Vampire Records: Reviving a Drum & Bass Institution for the Modern Era

Vampire Records had a brand that was built for a different time. The logo was detailed and intricate in a way that worked when people experienced it on vinyl sleeves and flyers. But on a phone, on social media, on a website thumbnail, those details collapsed into noise.

Vampire Records Montage

Phil Source is not someone who needs to prove his credibility in drum & bass. As one half of Source Direct, he helped shape the sound of the genre. He’s been running Vampire Records for years, building a label with genuine heritage in the scene.

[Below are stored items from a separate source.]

(** The rectangle [main] builds, centred in the 800 x 600 window. *)
Definition centered_rect (length width : Z) : Rectangle :=
  mkRect (Z.quot (800 - length) 2) (Z.quot (600 - width) 2) length width.

(** The circles of [display]: one [drawCircle] per centre. *)
Definition display (algo : Z) (rc : Rectangle) (radius : Z) : list (option (list pt)) :=
  map (fun c => CircleDrawer.drawCircle algo (fst c) (snd c) radius) (getCircleCenters rc radius).

(** [main] after reading [length], [width] and the algorithm: the frame
    [display] draws. *)
Definition main (length width algoChoice : Z) : list (option (list pt)) :=
  let circleRadius := allocateCircleRadius width in
  display algoChoice (centered_rect length width) circleRadius.

(** [Rectangle::draw]: its outline as a [GL_LINE_LOOP]. *)
Definition draw (rc : Rectangle) : primitive * list pt :=
  (GL_LINE_LOOP, [(x rc, y rc); (x rc + length rc, y rc); (x rc + length rc, y rc + width rc); (x rc, y rc + width rc)]).

(** [drawGradientBackground]: one quad over the whole 800 x 600 window
    (its per-vertex colours are not recorded). *)
Definition drawGradientBackground : primitive * list pt := (GL_QUADS, [(0, 0); (800, 0); (800, 600); (0, 600)]).

(** The frame [display] draws: the background, the rectangle, then the
    pixels of the four circles ([putPixel] draws one [GL_POINTS] vertex
    per pixel; a circle whose loop has not returned draws nothing). *)
Definition frame (algo : Z) (rc : Rectangle) (radius : Z) : list (primitive * list pt) :=
  [drawGradientBackground; draw rc] ++
  map (fun o => (GL_POINTS, match o with Some l => l | None => [] end)) (display algo rc radius).

(** [initGL]: [gluOrtho2D(0, 800, 0, 600)], the box a vertex must lie in
    to be drawn. *)
Definition initGL : Z * Z * Z * Z := (0, 800, 0, 600).

Definition in_view (p : pt) : Prop :=
  let '(l, r, b, t) := initGL in l <= fst p <= r /\ b <= snd p <= t.

(** A pixel strictly inside the rectangle. *)
Definition strictly_inside (rc : Rectangle) (p : pt) : Prop :=
  x rc < fst p < x rc + length rc /\ y rc < snd p < y rc + width rc.

End Shape.

Import CircleDrawer.

#[local] Existing Instance exact_ops.

(** * Theorems *)

(** ** The midpoint loop of Exp-08 and the walk of Exp-05 *)

(** Exp-08's loop plots, after its start point, the next pixel of
    every row of Exp-05's walk taken strictly above the diagonal. *)
Lemma mc_mid fuel x y d rows :
  Midpoint.mid_y_loop fuel x y d = Some rows ->
  mc_loop fuel x y d = Some (map row_next (filter (fun w => xk w <? yk w) rows)).
Proof.
  revert x y d rows; induction fuel as [|fuel IH]; intros x y d rows H; [discriminate|].
  pose proof (mid_loop_shape _ _ _ _ _ H) as Hs.
  cbn [Midpoint.mid_y_loop iadd isub imul exact_ops] in H. cbn [mc_loop].
  destruct (Z.leb_spec x y) as [Hxy|Hxy]; [|inv_some; destruct (Z.ltb_spec x y); [lia | reflexivity]].
  destruct (Z.ltb_spec d 0) as [Hd|Hd];
    destruct (Midpoint.mid_y_loop fuel _ _ _) as [tl|] eqn:E; cbn [option_map] in H; inv_some;
    destruct (Z.ltb_spec x y) as [Hlt|Hge]; cbn [filter xk yk map row_next xInc yInc].
  - rewrite (IH _ _ _ _ E). destruct (Z.ltb_spec x y); [reflexivity | lia].
  - pose proof (mid_loop_shape _ _ _ _ _ E) as [Hn _]. replace tl with (@nil row) by (symmetry; apply Hn; lia).
    destruct (Z.ltb_spec x y); [lia | reflexivity].
  - rewrite (IH _ _ _ _ E). destruct (Z.ltb_spec x y); [reflexivity | lia].
  - pose proof (mid_loop_shape _ _ _ _ _ E) as [Hn _]. replace tl with (@nil row) by (symmetry; apply Hn; lia).
    destruct (Z.ltb_spec x y); [lia | reflexivity].
Qed.

Lemma plot8_swap x y p : In p (Midpoint.plot8Points x y) <-> In p (Midpoint.plot8Points y x).
Proof. unfold Midpoint.plot8Points. cbn [In]. tauto. Qed.

(** The eight [putPixel]s around a centre are the translated
    reflections of Exp-05's [plot8Points]. *)
Lemma plotCirclePoints_translate xc yc x y p :
  In p (plotCirclePoints xc yc x y) <->
  exists q, In q (Midpoint.plot8Points x y) /\ p = (xc + fst q, yc + snd q).
Proof.
  unfold plotCirclePoints, Midpoint.plot8Points. cbn [In]. split.
  - intros H. repeat destruct H as [H|H]; subst; [
      exists (x, y) | exists (- x, y) | exists (x, - y) | exists (- x, - y) |
      exists (y, x) | exists (- y, x) | exists (y, - x) | exists (- y, - x) | contradiction ];
      (split; [repeat (first [left; reflexivity | right]) | cbn [fst snd]; f_equal; ring]).
  - intros (q & Hq & ->). repeat destruct Hq as [Hq|Hq]; subst; cbn [fst snd];
      first [ contradiction | repeat (first [left; f_equal; ring | right]) ].
Qed.

(** The pixels of the octant points Exp-08 plots are those of the
    pixels of Exp-05's rows: a next pixel above the diagonal is the
    pixel of the following row, and the last one, past the diagonal, is
    the reflection of the last row's pixel. *)
Lemma walk_sets r w rows :
  chain linked (w :: rows) -> Forall (row_ok r) (w :: rows) ->
  (forall v, last_opt (w :: rows) = Some v -> yInc v < xInc v) ->
  forall p,
    In p (flat_map (fun q => Midpoint.plot8Points (fst q) (snd q))
                   (row_pt w :: map row_next (filter (fun v => xk v <? yk v) (w :: rows)))) <->
    In p (Midpoint.pixels (w :: rows)).
Proof.
  unfold Midpoint.pixels. revert w; induction rows as [|w' rows IH]; intros w Hch Hok Hlast p.
  - specialize (Hlast w eq_refl). inversion Hok as [|? ? Hw _]; subst.
    destruct w as [a b c xi yi]; unfold row_ok, row_pt, row_next in *; cbn in Hw, Hlast |- *.
    destruct Hw as (H1 & _ & H3 & H4). destruct (Z.ltb_spec a b); cbn [map flat_map fst snd].
    + replace xi with b by lia. replace yi with a by lia. rewrite !in_app_iff, (plot8_swap b a). tauto.
    + tauto.
  - destruct Hch as [Hl Hch]. inversion Hok as [|? ? Hw Hok']; subst.
    inversion Hok' as [|? ? Hw' _]; subst.
    assert (Hlt : xk w < yk w).
    { unfold linked, row_next, row_pt in Hl. injection Hl as E1 E2. unfold row_ok, row_pt in Hw, Hw'.
      cbn [fst snd] in *. lia. }
    specialize (IH w' Hch Hok' Hlast p).
    cbn [filter]. destruct (Z.ltb_spec (xk w) (yk w)); [|lia].
    cbn [map flat_map] in IH |- *. rewrite Hl. unfold row_pt at 1. cbn [fst snd].
    rewrite !in_app_iff in *. rewrite <- IH. tauto.
Qed.

(** ** Termination *)

Lemma mc_loop_total r : exists l, mc_loop (Z.to_nat r + 2) 0 r (1 - r) = Some l.
Proof.
  destruct (midpoint_Yaxis_some r) as [rows H]. unfold Midpoint.midpoint_Yaxis in H.
  eexists. exact (mc_mid _ _ _ _ _ H).
Qed.

Lemma bc_loop_total fuel x y d :
  (Z.to_nat (y - x + 1) < fuel)%nat -> exists l, bc_loop fuel x y d = Some l.
Proof.
  revert x y d; induction fuel as [|fuel IH]; intros x y d Hf; [lia|].
  cbn [bc_loop]. destruct (Z.leb_spec x y); [|eauto].
  destruct (Z.ltb_spec 0 d); (edestruct IH as [l ->]; [lia | eexists; reflexivity]).
Qed.

(** ** Properties of Exp-08 *)

(** C24. Exp-08's [midpointCircle], started from (0, r) with its
    [while (x < y)] loop, returns for every radius r >= 0 and plots
    around the centre (xc, yc) exactly the pixels of Exp-05's midpoint
    walk translated to that centre: the two programs draw the same
    circle. *)
Theorem exp08_midpoint_matches_exp05 xc yc r :
  0 <= r ->
  exists pts rows, midpointCircle xc yc r = Some pts /\ Midpoint.midpoint_Yaxis r = Some rows /\
    forall p, In p pts <-> exists q, In q (Midpoint.pixels rows) /\ p = (xc + fst q, yc + snd q).
Proof.
  intros Hr. destruct (mid_walk_accurate r) as (rows & Hrows & Hok).
  pose proof Hrows as Hrows'. unfold Midpoint.midpoint_Yaxis in Hrows'.
  destruct (mid_loop_shape _ _ _ _ _ Hrows') as (Hnil & Hhd & Hch & Hlast).
  destruct rows as [|w rows]; [destruct Hnil as [H _]; specialize (H eq_refl); lia|].
  specialize (Hhd w eq_refl).
  assert (Hok' : Forall (row_ok r) (w :: rows)) by (eapply Forall_impl; [|exact Hok]; cbn; tauto).
  unfold midpointCircle. change (1 - r) with (1 -! r). rewrite (mc_mid _ _ _ _ _ Hrows').
  eexists _, _. split; [reflexivity|]. split; [exact Hrows|].
  intros p. cbn [option_map]. rewrite in_flat_map. setoid_rewrite plotCirclePoints_translate.
  split.
  - intros (q0 & Hq0 & q & Hq & ->). exists q. split; [|reflexivity].
    apply (walk_sets r w rows Hch Hok' Hlast). apply in_flat_map. exists q0.
    split; [|exact Hq]. rewrite Hhd. exact Hq0.
  - intros (q & Hq & ->). apply (walk_sets r w rows Hch Hok' Hlast) in Hq.
    apply in_flat_map in Hq as (q0 & Hq0 & Hq). exists q0. rewrite <- Hhd. split; [exact Hq0|].
    exists q. split; [exact Hq | reflexivity].
Qed.

(** Exp-08's [bresenhamCircle] drifts off the circle: it adds
    [4 * x + 6] with the already incremented [x], so for r = 10 around
    the origin it plots (7, 6), whose squared distance 85 is 15 below
    r^2 = 100, more than the max(|x|, |y|) = 7 that Exp-04's Bresenham
    keeps; for r = 0 it plots (1, -1). *)
Example exp08_bresenham_off_circle :
  (exists pts, bresenhamCircle 0 0 10 = Some pts /\ In (7, 6) pts /\ ~ pixel_ok 10 (7, 6)) /\
  (exists pts, bresenhamCircle 0 0 0 = Some pts /\ In (1, -1) pts).
Proof.
  split; eexists; (split; [vm_compute; reflexivity|]).
  - split; [vm_compute; tauto | unfold pixel_ok, circle_err; cbn; lia].
  - vm_compute. tauto.
Qed.

Import Shape.

(** The layout of [main]: for a rectangle that fits the 800 x 600
    window it is centred to within one pixel, the radius is at least 8,
    and each of the four circles touches its side of the rectangle: its
    centre lies [radius] away from a point of that side, straight out
    from it. *)
Theorem exp08_layout (L W : Z) :
  0 <= L <= 800 -> 0 <= W <= 600 ->
  let rc := centered_rect L W in
  let radius := allocateCircleRadius W in
  Z.abs (2 * x rc + L - 800) <= 1 /\ Z.abs (2 * y rc + W - 600) <= 1 /\ 8 <= radius /\
  exists t0 t1 t2 t3,
    getCircleCenters rc radius =
      [(t0, y rc - radius); (x rc + L + radius, t1); (t2, y rc + W + radius); (x rc - radius, t3)] /\
    x rc <= t0 <= x rc + L /\ y rc <= t1 <= y rc + W /\ x rc <= t2 <= x rc + L /\ y rc <= t3 <= y rc + W.
Proof.
  intros HL HW. cbv zeta. unfold centered_rect, allocateCircleRadius, getCircleCenters; cbn [x y length width].
  rewrite !Z.quot_div_nonneg by lia. Z.div_mod_to_equations. split; [lia|]. split; [lia|]. split; [lia|].
  eexists _, _, _, _. split; [reflexivity|]. lia.
Qed.
(** Dragging orbits the camera: while a drag is on, [motion] turns
    [camTheta] by half a degree per pixel of horizontal motion and
    [camPhi] by half a degree per pixel of vertical motion, clamped to
    [-89, 89], and records the cursor; without a drag nothing changes. *)
Theorem crt3d_motion_orbit x y c :
  (isDragging c = true ->
   camTheta (motion x y c) == camTheta c - inject_Z (x - lastMouseX c) * (1 # 2) /\
   camPhi (motion x y c) == Qmax (-89) (Qmin 89 (camPhi c + inject_Z (y - lastMouseY c) * (1 # 2))) /\
   camDist (motion x y c) = camDist c /\ lastMouseX (motion x y c) = x /\ lastMouseY (motion x y c) = y) /\
  (isDragging c = false -> motion x y c = c).
Proof.
  unfold motion. split; intros ->; [|reflexivity]. cbn [camTheta camPhi camDist lastMouseX lastMouseY].
  split; [qnorm; lra|]. split; [apply clamp_hi_lo; [lra | qnorm; lra] | auto].
Qed.

(** Witnesses, with cosine 1, sine 0 and every ratio [rand() / RAND_MAX]
    equal to 1/2. *)

Lemma crt3d_reachable_wf_witness :
  (forall x : Q, -1 <= (fun _ => 1) x <= 1) /\ (forall x : Q, -1 <= (fun _ => 0) x <= 1) /\
  reachable (fun _ => 1) (fun _ => 0) (init_state (fun _ => (1#2, 1#2, 1#2, 1#2))) /\
  crt3_wf (init_state (fun _ => (1#2, 1#2, 1#2, 1#2))).
Proof.
  assert (Hc : forall x : Q, -1 <= (fun _ => 1) x <= 1) by (intros; lra).
  assert (Hs : forall x : Q, -1 <= (fun _ => 0) x <= 1) by (intros; lra).
  assert (H : reachable (fun _ => 1) (fun _ => 0) (init_state (fun _ => (1#2, 1#2, 1#2, 1#2))))
    by (apply reach_init; intros i; cbn; lra).
  split; [exact Hc | split; [exact Hs | split; [exact H|]]].
  exact (crt3d_reachable_wf _ _ _ Hc Hs H).
Defined.

Lemma crt3d_beam_reaches_screen_witness :
  reachable (fun _ => 1) (fun _ => 0)
    (mkCRT3 false false beam_init 0 0 0 0 false [] (init (fun _ => (1#2, 1#2, 1#2, 1#2))) camera_init) /\
  exists k, (k <= 201)%nat /\
    forall j, beamStage (beam (Nat.iter (j + k) (timer (fun _ => 1) (fun _ => 0))
      (mkCRT3 false false beam_init 0 0 0 0 false [] (init (fun _ => (1#2, 1#2, 1#2, 1#2)))
              camera_init))) = STAGE_SCREEN.
Proof.
  assert (H : reachable (fun _ => 1) (fun _ => 0)
    (mkCRT3 false false beam_init 0 0 0 0 false [] (init (fun _ => (1#2, 1#2, 1#2, 1#2))) camera_init)).
  { apply (reach_step _ _ (Key 115) (init_state (fun _ => (1#2, 1#2, 1#2, 1#2))));
      [apply reach_init; intros i; cbn; lra | reflexivity]. }
  split; [exact H|].
  apply (crt3d_beam_reaches_screen (fun _ => 1) (fun _ => 0)); [intros; lra | intros; lra | exact H | reflexivity | reflexivity].
Defined.

Lemma crt3d_trace_in_inset_witness :
  exists s, run (fun _ => 1) (fun _ => 0) (Key 115 :: repeat Tick 210)
              (init_state (fun _ => (1#2, 1#2, 1#2, 1#2))) = Some s /\
    traceHistory s <> [] /\
    Forall (fun p => 0 <= inset_coord (fst p) <= 1 /\ 0 <= inset_coord (snd p) <= 1) (traceHistory s).
Proof.
  eexists. split; [vm_compute; reflexivity|]. split; [vm_compute; discriminate|].
  apply (crt3d_trace_in_inset (fun _ => 1) (fun _ => 0)); [intros; lra | intros; lra|].
  apply (reachable_run _ _ (Key 115 :: repeat Tick 210) (init_state (fun _ => (1#2, 1#2, 1#2, 1#2))));
    [apply reach_init; intros i; cbn; lra | vm_compute; reflexivity].
Defined.

Lemma crt3d_timer_records_tip_before_step_witness :
  let s := mkCRT3 false false (mkBeam STAGE_SCREEN (1#2) 0) 0 0 0 1 true [] [] camera_init in
  showIntro s = false /\ paused s = false /\ beamStage (beam s) = STAGE_SCREEN /\
  (length (traceHistory s) <= TRACE_MAX)%nat /\
  (beamTipX (timer (fun _ => 1) (fun _ => 0) s), beamTipY (timer (fun _ => 1) (fun _ => 0) s),
   beamTipZ (timer (fun _ => 1) (fun _ => 0) s)) = calculateBeam (fun _ => 1) (fun _ => 0) (beam s) /\
  beam (timer (fun _ => 1) (fun _ => 0) s) = advance beamSpeed thetaStep thetaWrap (beam s) /\
  last_opt (traceHistory (timer (fun _ => 1) (fun _ => 0) s)) =
    Some (beamTipX (timer (fun _ => 1) (fun _ => 0) s), beamTipY (timer (fun _ => 1) (fun _ => 0) s)) /\
  length (traceHistory (timer (fun _ => 1) (fun _ => 0) s)) =
    Nat.min (S (length (traceHistory s))) TRACE_MAX.
Proof.
  cbv zeta. do 3 (split; [reflexivity|]). split; [unfold TRACE_MAX; cbn; lia|].
  apply crt3d_timer_records_tip_before_step; [reflexivity | reflexivity | reflexivity | unfold TRACE_MAX; cbn; lia].
Defined.

Lemma crt3d_reset_keeps_stale_tip_witness :
  let s := mkCRT3 false false (mkBeam STAGE_SCREEN (1#2) 0) 1 0 10 1 true [(1, 0)] [] camera_init in
  exists s1 s2,
    keyboard 114 s = Some s1 /\
    forallb (fun e => negb (resumes e)) [Tick; Redraw; Mouse 3 0 0 0; Key 114] = true /\
    run (fun _ => 1) (fun _ => 0) [Tick; Redraw; Mouse 3 0 0 0; Key 114] s1 = Some s2 /\
    beam s2 = reset_beam (beam s) /\ traceHistory s1 = [] /\
    (beamTipX s2, beamTipY s2, beamTipZ s2) = (beamTipX s, beamTipY s, beamTipZ s).
Proof.
  cbv zeta. do 2 eexists.
  split; [reflexivity|]. split; [reflexivity|]. split; [vm_compute; reflexivity|].
  apply (crt3d_reset_keeps_stale_tip (fun _ => 1) (fun _ => 0) _ _ [Tick; Redraw; Mouse 3 0 0 0; Key 114]); [reflexivity | reflexivity | vm_compute; reflexivity].
Defined.

Lemma crt3d_camera_orbit_witness :
  (forall x : Q, (fun _ => 1) x * (fun _ => 1) x + (fun _ => 0) x * (fun _ => 0) x == 1) /\
  reachable (fun _ => 1) (fun _ => 0) (init_state (fun _ => (1#2, 1#2, 1#2, 1#2))) /\
  5 <= camDist camera_init <= 60 /\
  let '((ex, ey, ez), (cx, cy, cz)) := lookAt (fun _ => 1) (fun _ => 0) camera_init in
  (ex - cx) * (ex - cx) + (ey - cy) * (ey - cy) + (ez - cz) * (ez - cz) ==
    camDist camera_init * camDist camera_init.
Proof.
  assert (Ht : forall x : Q, (fun _ => 1) x * (fun _ => 1) x + (fun _ => 0) x * (fun _ => 0) x == 1)
    by (intros; reflexivity).
  assert (H : reachable (fun _ => 1) (fun _ => 0) (init_state (fun _ => (1#2, 1#2, 1#2, 1#2))))
    by (apply reach_init; intros i; cbn; lra).
  split; [exact Ht | split; [exact H|]].
  exact (crt3d_camera_orbit _ _ _ Ht H).
Defined.

Lemma crt3d_mouse_zoom_witness :
  camDist (mouse 3 0 0 0 (mkCamera 45 20 5 0 0 false)) == 5 /\
  camDist (mouse 4 0 0 0 (mkCamera 45 20 30 0 0 false)) == 31 /\
  isDragging (mouse 0 0 7 9 camera_init) = true /\ lastMouseX (mouse 0 0 7 9 camera_init) = 7%Z.
Proof.
  split; [rewrite (proj1 (crt3d_mouse_zoom 3 0 0 0 (mkCamera 45 20 5 0 0 false))); reflexivity|].
  split; [rewrite (proj1 (crt3d_mouse_zoom 4 0 0 0 (mkCamera 45 20 30 0 0 false))); reflexivity|].
  split; [exact (proj1 (proj2 (crt3d_mouse_zoom 0 0 7 9 camera_init)))|].
  exact (proj1 (proj2 (proj2 (crt3d_mouse_zoom 0 0 7 9 camera_init)) eq_refl)).
Defined.

Lemma crt3d_motion_orbit_witness :
  isDragging (mkCamera 45 88 28 0 0 true) = true /\
  camPhi (motion 10 10 (mkCamera 45 88 28 0 0 true)) == 89 /\
  camTheta (motion 10 10 (mkCamera 45 88 28 0 0 true)) == 40.
Proof.
  destruct (proj1 (crt3d_motion_orbit 10 10 (mkCamera 45 88 28 0 0 true)) eq_refl) as (Ht & Hp & _).
  split; [reflexivity|]. split; [rewrite Hp; reflexivity | rewrite Ht; reflexivity].
Defined.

But heritage doesn’t show up on a phone screen. And when the brand, the logo, and the website are all stuck in a previous era, the reputation that took years to build starts working against you.

The Problem

Vampire Records had a brand that was built for a different time. The logo was detailed and intricate in a way that worked when people experienced it on vinyl sleeves and flyers. But on a phone, on social media, on a website thumbnail, those details collapsed into noise. It couldn’t scale down. It wasn’t legible at small sizes. It didn’t work on the platforms where people actually discover music and events in 2025.

The website had a similar problem. It wasn’t just dated in design. It wasn’t functioning properly. For a label that runs events and releases music, the website is the front door. If that front door is broken, people walk past.

This is a pattern we see constantly. A brand with real substance and a genuine track record, undermined by the way it presents itself. The people who already know Vampire Records don’t need convincing. But every new listener, every potential collaborator, every promoter considering a partnership is making a snap judgement based on what they see online. And what they were seeing didn’t match the quality of what Vampire Records actually is.

Phil needed to bring the label into the modern era. Not to chase trends. Not to abandon what made Vampire Records what it is. To make sure the brand could function where people actually encounter it, and to give the label a visual presence that matched its reputation in the scene.

The Solution

We worked with Phil over two months to rebuild Vampire Records’ brand from the ground up. The priority was clear: respect the heritage, but make everything work for how people actually experience music brands today.

Brand Identity

We redesigned the Vampire Records brand with modern application as the starting point. The new identity needed to hold up at every size, from a billboard to an Instagram avatar. It needed to be instantly recognisable in a social feed, legible on a mobile screen, and still carry the weight and character that a label with this history demands. The result is a brand that feels like Vampire Records, but actually works everywhere the label shows up.

Website

We built a new website from scratch. The old site was neglected and non-functional, which meant the label had no working digital home. The new site gives Vampire Records a proper platform to showcase events, releases, and the label’s story. It’s built to work across devices and gives Phil a foundation he can build on as the label grows.

Event Collateral

We designed posters and promotional material for Vampire Records’ events. In a scene where events live and die on visual presence, the collateral needed to stand out in crowded listings and social feeds while staying true to the label’s identity. Every piece was designed to be consistent with the new brand, giving the events a professional, cohesive look that matched the calibre of the artists on the lineup.

The Impact

The rebrand didn’t just change how Vampire Records looks. It changed how the label operates.

Five successful events since relaunch. The new brand and collateral system gave each event a professional, cohesive visual presence. Phil now has a design framework he can apply to every event without starting from scratch.

Industry collaborations on the horizon. Since the rebrand, Vampire Records has lined up collaborations with major names in the scene. When the brand looks credible, doors open that were previously closed. That’s the direct result of a visual identity that now matches the label’s actual standing.

A brand that finally works where it needs to. On phones, in social feeds, on event listings, on the website. The label now has a consistent, modern presence across every touchpoint where new listeners, artists, and promoters encounter it.

“Quick turnarounds, high-quality designs, genuinely understands brand vision. We’ve successfully run 5 events since the rebrand and lined up collaborations with major industry leaders.”

Phil Source, Founder, Vampire Records

Why This Matters

Vampire Records is a textbook example of what happens when a brand with real substance gets left behind by the platforms people actually use. The music was never the problem. The reputation was never the problem. The problem was that the visual identity and digital presence couldn’t keep up with where the audience had moved.

That’s The Credibility Gap in a different context. When someone discovers your label on Instagram, clicks through to your website, or sees your event poster in a feed, they’re making a judgement in seconds. If what they see doesn’t match the quality of what you actually deliver, they scroll past. No notification. No feedback. You just don’t get the follow, the ticket sale, or the collaboration enquiry.

This engagement closed that gap. It took a label with decades of credibility and gave it a brand that actually communicates that credibility to people encountering it for the first time. Five events. New collaborations with major industry figures. And a founder who can now focus on growing the label instead of fighting against a brand that wasn’t working for him.